## TO DO
In the listing below, find the line with "ex_explored : cx_explored", then repeat exactly every line from the top through that one.

***** INPUT DATA *****

Definition exhausted (context : SearchContext) : Prop :=
  cl_max_search_states (cx_limits context) ≤ cx_explored context ∨
  cl_max_memo_entries (cx_limits context) ≤ Z.of_nat (size (cx_dead_states context)).

Record extends (c1 c2 : SearchContext) : Prop := {
  ex_limits : cx_limits c2 = cx_limits c1;
  ex_explored : cx_explored c1 ≤ cx_explored c2;
  ex_dead : cx_dead_states c1 ⊆ cx_dead_states c2;
  ex_growth : Z.of_nat (size (cx_dead_states c2)) - Z.of_nat (size (cx_dead_states c1))
    ≤ cx_explored c2 - cx_explored c1 }.

#[local] Instance extends_po : PreOrder extends.
Proof.
  split; [intros c; split; [done|done|done|lia]|].
  intros c1 c2 c3 [E1 E2 E3 E4] [F1 F2 F3 F4]. split; [congruence|lia|set_solver|lia].
Qed.

Lemma exhausted_extends c1 c2 : extends c1 c2 → exhausted c1 → exhausted c2.
Proof.
  intros [Hl He Hd _]. unfold exhausted. rewrite Hl.
  pose proof (subseteq_size _ _ Hd). intros [?|?]; [left|right]; lia.
Qed.

Definition answer_ok (rem : Z) (st : ModelState) (context : SearchContext)
    (answer : SearchOutcome) : Prop :=
  match answer with
  | out_linearizable => ∃ order, linearizes rem st order
  | out_not_linearizable => ∀ order, ¬ linearizes rem st order
  | out_inconclusive => exhausted context
  end.

Definition call_ok (context : SearchContext) (rem : Z) (st : ModelState)
    (r : SearchContext * SearchOutcome) : Prop :=
  extends context r.1 ∧ context_ok r.1 ∧ answer_ok rem st r.1 r.2.

(** What a round of the loop establishes about an operation. *)
Definition found (rem : Z) (st : ModelState) (i : nat) (o : SearchOperation) : Prop :=
  (op_required o = false ∧ ∃ order, linearizes (Z.ldiff rem (bit i)) st order) ∨
  ∃ next order, apply st (iv_operation (op_invocation o)) (op_expected o) = Some next ∧
    linearizes (Z.ldiff rem (bit i)) next order.

Definition loop_ok (context : SearchContext) (saw : bool) (good : Prop)
    (r : SearchContext * option bool) : Prop :=
  extends context r.1 ∧ context_ok r.1 ∧
  match r.2 with
  | None => good
  | Some true => exhausted r.1
  | Some false => saw = false ∧ ¬ good
  end.

(** One noted recursive call. *)
Lemma note_ok context rem st saw r :
  call_ok context rem st r → (saw = true → exhausted context) →
  loop_ok context saw (∃ order, linearizes rem st order) (note r saw).
Proof.
  destruct r as [c o]. intros (Hex & Hok & Ha) Hsaw. simpl in *. unfold note, loop_ok.
  destruct o; simpl in *; split_and!; try done.
  destruct saw; [|naive_solver]. eapply exhausted_extends; [done|]. auto.
Qed.

Section loop.
Context (rec : SearchContext → Z → ModelState → SearchContext * SearchOutcome).
Context (rem : Z) (st : ModelState).
Hypothesis rem_ok : mask_ok rem.
Hypothesis rec_ok : ∀ context i st', has rem i → context_ok context →
  call_ok context (Z.ldiff rem (bit i)) st' (rec context (Z.ldiff rem (bit i)) st').
(* ===== verification/HardState.v ===== *)
(** * The Raft hard-state file

    Model of [raft_hard_state_store.cpp]: the 48-byte record, its validation, the
    legal transitions of term and vote, and [persist], which replaces the file
    atomically and may fail at every system call and at every fault boundary. *)

From S2P Require Import Prelude OrdMap Bytes StoreTypes RaftTypes Codec.
#[local] Open Scope Z_scope.

(** ** The record *)

Definition hard_state_record_size : Z := 48.
Definition hard_state_format_version : Z := 1.
Definition hard_state_magic : list byte := from_string "KURAHST1".

(** The fields of [StorageLimits] that this file and the write-ahead log use. *)
Record StorageLimits := mkStorageLimits {
  sl_wal_segment_bytes : Z;
  sl_max_wal_payload_bytes : Z;
  sl_max_recovery_records : Z;
  sl_max_snapshot_bytes : Z;
  sl_max_raft_hard_state_bytes : Z;
  sl_max_snapshot_members : Z }.

Definition default_storage_limits : StorageLimits :=
  mkStorageLimits 67108864 16777216 1000000 536870912 4096 10000.

Definition encode (generation : Z) (state : RaftHardState) : outcome (list byte) :=
  _ ← fail_when (generation =? 0) "Raft hard-state generation must be nonzero";
  _ ← fail_when (bool_decide (hs_voted_for state = Some 0))
    "Raft votedFor must be absent or a nonzero node ID";
  _ ← fail_when ((hs_current_term state =? 0) && bool_decide (is_Some (hs_voted_for state)))
    "Raft term zero cannot contain a vote";
  let bytes := hard_state_magic
    ++ append_le 2 hard_state_format_version
    ++ append_le 2 hard_state_record_size
    ++ append_le 4 0
    ++ append_le 8 generation
    ++ append_le 8 (hs_current_term state)
    ++ append_le 8 (default 0 (hs_voted_for state)) in
  mret (bytes ++ append_le 4 (crc32c bytes) ++ append_le 4 0).

Record DecodedHardState := mkDecoded {
  dh_generation : Z;
  dh_state : RaftHardState }.

(** [DecodedHardState{}]: what a missing file stands for. *)
Definition initial_decoded : DecodedHardState := mkDecoded 0 (mkHardState 0 None).

Definition decode (bytes : list byte) (limits : StorageLimits) : outcome DecodedHardState :=
  _ ← fail_when (sl_max_raft_hard_state_bytes limits <? bytes_size bytes)
    "Raft hard-state file exceeds configured size limit";
  _ ← fail_when (negb (bytes_size bytes =? hard_state_record_size))
    "Raft hard-state record is torn or has trailing bytes";
  _ ← fail_when (negb (bool_decide (take 8 bytes = hard_state_magic)))
    "Raft hard-state magic is invalid";
  version ← read_le 2 bytes 8;
  size ← read_le 2 bytes 10;
  flags ← read_le 4 bytes 12;
  reserved ← read_le 4 bytes 44;
  _ ← fail_when (negb (version =? hard_state_format_version)
                 || negb (size =? hard_state_record_size)
                 || negb (flags =? 0) || negb (reserved =? 0))
    "Raft hard-state version, size, flags, or reserved field is invalid";
  generation ← read_le 8 bytes 16;
  term ← read_le 8 bytes 24;
  voted_for ← read_le 8 bytes 32;
  _ ← fail_when (generation =? 0) "Raft hard-state generation zero is invalid";
  _ ← fail_when ((term =? 0) && negb (voted_for =? 0)) "Raft hard-state term zero contains a vote";
  checksum ← read_le 4 bytes 40;
  _ ← fail_when (negb (checksum =? crc32c (take 40 bytes))) "Raft hard-state checksum mismatch";
  mret (mkDecoded generation
    (mkHardState term (if voted_for =? 0 then None else Some voted_for))).

Definition validate_transition (current next : RaftHardState) : outcome unit :=
  _ ← fail_when (bool_decide (hs_voted_for next = Some 0))
    "Raft votedFor must be absent or a nonzero node ID";
  _ ← fail_when ((hs_current_term next =? 0) && bool_decide (is_Some (hs_voted_for next)))
    "Raft term zero cannot contain a vote";
  _ ← fail_when (hs_current_term next <? hs_current_term current)
    "Raft currentTerm must not regress";
  fail_when ((hs_current_term next =? hs_current_term current)
             && negb (bool_decide (hs_voted_for current = hs_voted_for next))
             && bool_decide (is_Some (hs_voted_for current)))
    "Raft votedFor must not change or clear within a term".

(** ** The file and its owner *)

Inductive WriteBoundary :=
| temporary_created | record_written | temporary_synchronized | temporary_closed
| final_replaced | directory_synchronized.

(** The directory: the hard-state file and the temporary file being written. *)
Record Directory := mkDirectory {
  dir_final : option (list byte);
  dir_temporary : option (list byte) }.

Record Impl := mkImpl {
  im_directory : Directory;
  im_state : RaftHardState;
  im_generation : Z;
  im_healthy : bool }.

(** The environment of a [persist] call: which system call fails (with, for the
    write, how much was written) and at which boundary the fault hook throws. *)
Record Faults := mkFaults {
  ft_call : WriteBoundary → bool;
  ft_written : nat;
  ft_hook : WriteBoundary → bool }.

Definition no_faults : Faults := mkFaults (λ _, false) 0 (λ _, false).

Definition load_decoded (directory : Directory) (limits : StorageLimits) :
    outcome DecodedHardState :=
  match dir_final directory with
  | None => mret initial_decoded
  | Some bytes => decode bytes limits
  end.

(** The constructor, on a directory that exists. *)
Definition open_store (directory : Directory) (limits : StorageLimits) : outcome Impl :=
  _ ← fail_when (sl_max_raft_hard_state_bytes limits <? hard_state_record_size)
    "Raft hard-state storage limit is smaller than the v1 record";
  decoded ← load_decoded directory limits;
  mret (mkImpl directory (dh_state decoded) (dh_generation decoded) true).

Definition load (limits : StorageLimits) : M Impl RaftHardState :=
  i ← get_state;
  _ ← lift (fail_when (negb (im_healthy i))
    "Raft hard-state store must be reopened after a write failure");
  decoded ← lift (load_decoded (im_directory i) limits);
  _ ← lift (fail_when (negb (dh_generation decoded =? im_generation i)
                       || negb (bool_decide (dh_state decoded = im_state i)))
    "Raft hard state changed outside its owning store");
  mret (im_state i).

(** One system call and the boundary after it: the call may fail, leaving
    [failed], or succeed, leaving [done]; then the hook may throw. *)
Definition write_step (faults : Faults) (boundary : WriteBoundary)
    (failed done : Directory → Directory) : M Directory unit :=
  directory ← get_state;
  if ft_call faults boundary then
    _ ← put_state (failed directory); lift (fail "system call failed")
  else
    _ ← put_state (done directory);
    lift (fail_when (ft_hook faults boundary) "fault injected").

Definition set_temporary (t : option (list byte)) (d : Directory) : Directory :=
  mkDirectory (dir_final d) t.

(** The [try] block of [persist]; the rename is atomic. *)
Definition write_record (faults : Faults) (bytes : list byte) : M Directory unit :=
  _ ← write_step faults temporary_created id (set_temporary (Some []));
  _ ← write_step faults record_written
    (set_temporary (Some (take (ft_written faults) bytes))) (set_temporary (Some bytes));
  _ ← write_step faults temporary_synchronized id id;
  _ ← write_step faults temporary_closed id id;
  _ ← write_step faults final_replaced id (λ d, mkDirectory (Some bytes) None);
  write_step faults directory_synchronized id id.

Definition persist (faults : Faults) (request : PersistRaftHardState) :
    M Impl RaftHardStatePersisted :=
  i ← get_state;
  _ ← lift (fail_when (negb (im_healthy i))
    "Raft hard-state store must be reopened after a write failure");
  _ ← lift (fail_when (phs_request_id request =? 0)
    "Raft hard-state persistence request ID must be nonzero");
  _ ← lift (validate_transition (im_state i) (phs_state request));
  if bool_decide (phs_state request = im_state i)
  then mret (mkHardStatePersisted (phs_request_id request) (im_state i))
  else
    _ ← lift (fail_when (im_generation i =? u64_max)
      "Raft hard-state generation would overflow");
    let next_generation := im_generation i + 1 in
    bytes ← lift (encode next_generation (phs_state request));
    match write_record faults bytes (im_directory i) with
    | (Throw e, directory) =>
        (* the temporary file, if it still exists, is removed *)
        _ ← put_state (mkImpl (set_temporary None directory) (im_state i) (im_generation i) false);
        lift (Throw e)
    | (Ret _, directory) =>
        _ ← put_state (mkImpl directory (phs_state request) next_generation true);
        mret (mkHardStatePersisted (phs_request_id request) (phs_state request))
    end.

*****

## TASK RESPONSE
Definition exhausted (context : SearchContext) : Prop :=
  cl_max_search_states (cx_limits context) ≤ cx_explored context ∨
  cl_max_memo_entries (cx_limits context) ≤ Z.of_nat (size (cx_dead_states context)).

Record extends (c1 c2 : SearchContext) : Prop := {
  ex_limits : cx_limits c2 = cx_limits c1;
  ex_explored : cx_explored c1 ≤ cx_explored c2;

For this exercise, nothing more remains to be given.